Every week, we tell you about an album we think you need to spend time with. This week’s album is Western Swing & Waltzes and Other Punchy Songs, the third LP from Canadian country troubadour Colter Wall.
Colter Wall has never made the same album twice. His first one, 2017’s self-titled debut, was like a Townes Van Zandt album from the wilderness, a sparse, desolate album filled with men making bad decisions on bad drinks. Then 2018’s superlative Songs of the Plains was like a modern Marty Robbins record, an album filled with outlaws, damsels in distress, and tales from the edge of society, which, for Wall, is Saskatchewan. For this year’s third album, he stays in Marty Robbins’ era, but leans more toward Hank Snow territory: The characters in these songs aren’t outlaws, but instead just normal folks living in the country milking cows, riding horses, and drinking at the Holiday Inn. It’s called Western Swing & Waltzes and Other Punchy Songs not as a lark, but because it’s the most accurate way to describe this set. It’s an album that imagines country as it was in 1965, when it was centered on good songs about the struggle of everyday folks. It’s one of 2020’s most calming, centering LPs.
On his first two albums, Wall worked with Young Mary’s Record Company and super-producer Dave Cobb; this time out, he’s on his own, self-producing this record for La Honda Records, a new indie that he’s the central star of. Cobb always produced Wall as a moody, back alley crooner, with heavy atmospherics on everything; this record, conversely, sounds positively chipper, as Wall’s distinct baritone is malleable and varied over these 10 tracks. When I interviewed him in 2018, he mentioned not wanting to be pigeonholed into a specific mode of country music, and he definitely does a lot of work to prove that here.

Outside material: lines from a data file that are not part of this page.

(** C20: a packet of any length that fits a 16 KB buffer, split over as many
    buffers as it needs, sent, received from the same chain and gathered again has
    the bytes it had; the buffers other than the first are on the list to give
    back, each once. *)
Theorem wire_roundtrip (b new_mem intf hp gp : Z) st mbufs :
  let len := current_length (ps_wdata st).[b] in
  let packet := region (ps_mem st) (sf_wqe_get_current (ps_wdata st).[b]) len in
  let bufs := snd (buffers_taken len (ps_free st)) in
  let dptr := snd (alloc_huge_pkt_16k new_mem (ps_pool st)) in
  VLIB_BUFFER_PRE_DATA_SIZE = RTE_PKTMBUF_HEADROOM -> at_home mbufs (b :: bufs) -> is_huge (ps_wdata st).[b] = false -> splittable b st ->
  dptr <> 0 -> Forall (fun b' => apart dptr len (buffer_data b') VLIB_BUFFER_DATA_SIZE) (b :: bufs) ->
  exists st1 mbufs1 st2 next,
    sf_vlib_buffer_split b st = (st1, len) /\
    sf_dpdk_validate_rte_mbuf b true st1 mbufs 0 = (mbufs1, len) /\
    rx_one mbufs1 intf true hp gp st1 0 b = Some (st2, len, next) /\
    if decide (bufs = [])
    then next = gp /\ region (ps_mem st2) (sf_wqe_get_current (ps_wdata st2).[b]) (current_length (ps_wdata st2).[b]) = packet
    else next = hp /\ exists st3 drop,
      handle_huge_packet b new_mem st2 ∅ 0 = (st3, drop, Z.of_nat (length bufs), 0) /\
      region (ps_mem st3) (sf_wqe_get_current (ps_wdata st3).[b]) (current_length (ps_wdata st3).[b]) = packet /\
      (fun k => drop.[k]) <$> seqZ 0 (Z.of_nat (length bufs)) = bufs.
Proof.
  intros len packet bufs dptr Hpre Hhome Hflag Hsa Hd Hapart. pose proof (sa_length _ _ Hsa) as Hl. fold len in Hl.
  destruct (splittable_splits b st ltac:(by rewrite Hpre) Hsa) as (Hl14 & Hb & st1 & E1 & Hs). fold len bufs in Hb, E1, Hs, Hl14.
  exists st1. destruct (decide (bufs = [])) as [Hnil|Hne].
  - pose proof Hs as [_ _ P3 P4 P5 P6 [P7 P7'] P8 _ _ _]. fold len packet in P3, P4, P7'. rewrite Hnil in P8, P5.
    destruct (wire_single b st1 mbufs intf hp gp Hpre) as (mbufs1 & st2 & W1 & W2 & W3 & W4 & W5).
    { by rewrite is_huge_bit, P8, <- is_huge_bit. } { exact P7. } { lia. }
    rewrite P7' in W1, W2, W5. exists mbufs1, st2, gp. split_and!; try done.
    rewrite W3, W4, W5, <- P3. unfold chain_bytes, chain in *. rewrite P5, subs_from_cons in * by done.
    change (subs_from _ (0 + 1) _) with (@nil sf_hugepkt_sub_t) in *. cbn [fmap list_fmap concat]. rewrite app_nil_r.
    unfold sub_bytes, sub_at. rewrite P6. rewrite lens_cons in P4. unfold lens in P4. cbn in P4.
    pose proof (sp_index _ _ _ _ Hs) as Pi. unfold chain in Pi. rewrite P5, subs_from_cons in Pi by done. cbn [map] in Pi.
    injection Pi as ->. f_equal. lia.
  - pose proof (sa_distinct _ _ Hsa) as Hnd. fold len in Hnd. fold bufs in Hnd.
    destruct (wire_chain b bufs st st1 mbufs intf hp gp Hpre Hhome Hs Hne Hnd) as (mbufs1 & st2 & W1 & W2 & W3 & W4 & W5 & W6 & W7);
      fold len; [lia|done|]. fold len in W1, W2, W7.
    exists mbufs1, st2, hp. split_and!; try done. pose proof Hs as [Pi Pf Pb Pl Pc _ _ _ _ _ Po]. fold len packet in Pb, Pl.
    destruct Po as (_ & Pp & _). assert (Hcc : chain_ok (ps_helper st2).[b] (ps_wdata st2).[b]).
    { unfold chain_ok. rewrite W5, W6, W7, Pl, Pc. split_and!; [cbn [length]; lia|done|lia]. }
    destruct (handle_gathers b new_mem st2 ∅ 0) as (st3 & drop & E & Hg & Hdrop & _); rewrite ?W4, ?Pp, ?W5, ?W6, ?Pl; try done.
    { by rewrite Hpre. } { by apply chain_clear with (b :: bufs). } { rewrite Pc. cbn [length]. lia. }
    rewrite W6, Pc in E. replace (0 + (Z.of_nat (length (b :: bufs)) - 1)) with (Z.of_nat (length bufs)) in E by (cbn [length]; lia).
    exists st3, drop. split_and!; [exact E| |].
    + rewrite (ga_bytes _ _ _ _ Hg), W3. unfold chain_bytes. rewrite W5. exact Pb.
    + assert (Hdr := dropped_tail (ps_helper st2).[b] drop (Z.of_nat (length bufs))). rewrite W5, Pi in Hdr. cbn [tail] in Hdr.
      rewrite W6, Pc in Hdr, Hdrop. cbn [length] in Hdr, Hdrop. apply Hdr; [lia|lia|].
      replace (Z.of_nat (S (length bufs)) - 1) with (Z.of_nat (length bufs)) in Hdrop by lia. exact Hdrop.
Qed.
End spec.

(** * Packets of several buffers: concrete runs

    A packet of 5000 bytes over three buffers, a frame in which one packet does not
    fit, and a huge packet for an interface that is down. *)

#[local] Instance pkt_vlib : Vlib := {| VLIB_BUFFER_PRE_DATA_SIZE := 128; VLIB_FRAME_SIZE := 256; ip4_header_checksum := fun _ _ => 0 |}.
#[local] Instance pkt_buffers : VlibBuffers := {| buffer_data := fun b => 1000000 + 4096 * b; vlib_buffer_fill_free_list := fun fl _ => fl |}.
#[local] Instance pkt_buffers_laws : VlibBuffersLaws.
Proof. intros b b' Hb. unfold apart. cbn. unfold VLIB_BUFFER_DATA_SIZE. lia. Qed.

Definition demo_pool (len : Z) (stack : gmap Z Z) : pool_view :=
  mk_pv ∅ (mk_head 8 4 2 32 16384 0 8 8 600000) (mk_local len 32 0 16 stack 0 0).

(** Length, flags, interface received on, interface to leave by, place of the bytes. *)
Definition demo_rec (len flags intf out dptr : Z) : sf_wdata_t :=
  let z : sf_wdata_t := zeroed in
  mk_wdata 0 len intf out 0 flags dptr 0 0 0 0 0 0 (vlan_wdatas z) 0 (ip_wdata z) (l4_wdata z).

(** ** From one card to the other *)

Definition wire_state : pkt_state :=
  mk_ps (poke (poke ∅ 20000 (seqZ 1 40)) 24990 (seqZ 60 10)) {[5 := demo_rec 5000 1 1 2 20000]} ∅ (demo_pool 1 {[0 := 500000]}) [7; 8; 9] zeroed.
Definition wire_mbufs : gmap Z rte_mbuf := list_to_map ((fun b => (b, mk_mbuf (buffer_data b - 128) 0 0 0 1 None)) <$> [5; 7; 8; 9]).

Western Swing opens with its title track, a big, boisterous song about raising cattle, which if you follow Wall on Instragram, know is one of his central day-to-day concerns. The song’s jocular harmonica solo is a new look for Wall, as is the song’s loping tempo. “High and Mighty” finds Wall and band at a hoedown, singing about a tough horse, and “Rocky Mountain Rangers” goes near bluegrass with its tale of western lawmen. And he delivers a spritely faithful cover of Marty Robbins’ “Big Iron,” one of the singing cowboy’s fastest songs. The Colter Wall that made songs that were perfect for Sons of Anarchy is off to the races and doing new things. Wall’s voice has always been central to his appeal, but one of the best parts of charting his evolution through his records is how well he’s grown into that voice as he gets more confident. It’s hard to remember that he’s in his mid-20s when you hear him open his mouth and the sounds of the past come out. As he’s gained control over his instrument, he’s been able to do impressive things with it on record, and there’s an absolute show-stopping moment on the back half of Western Swing. “Cowpoke,” a shuffling herding song, starts as a floating waltz shuffle, with Wall softly crooning the verses. But then he starts yodeling in a higher register in the choruses, and its like fireworks emit off the album; there’s no one else who can sing like this right now, and no one else making albums like this right now. By the time the song ends, you realize Wall is a singular talent, and you can’t wait for whatever’s next.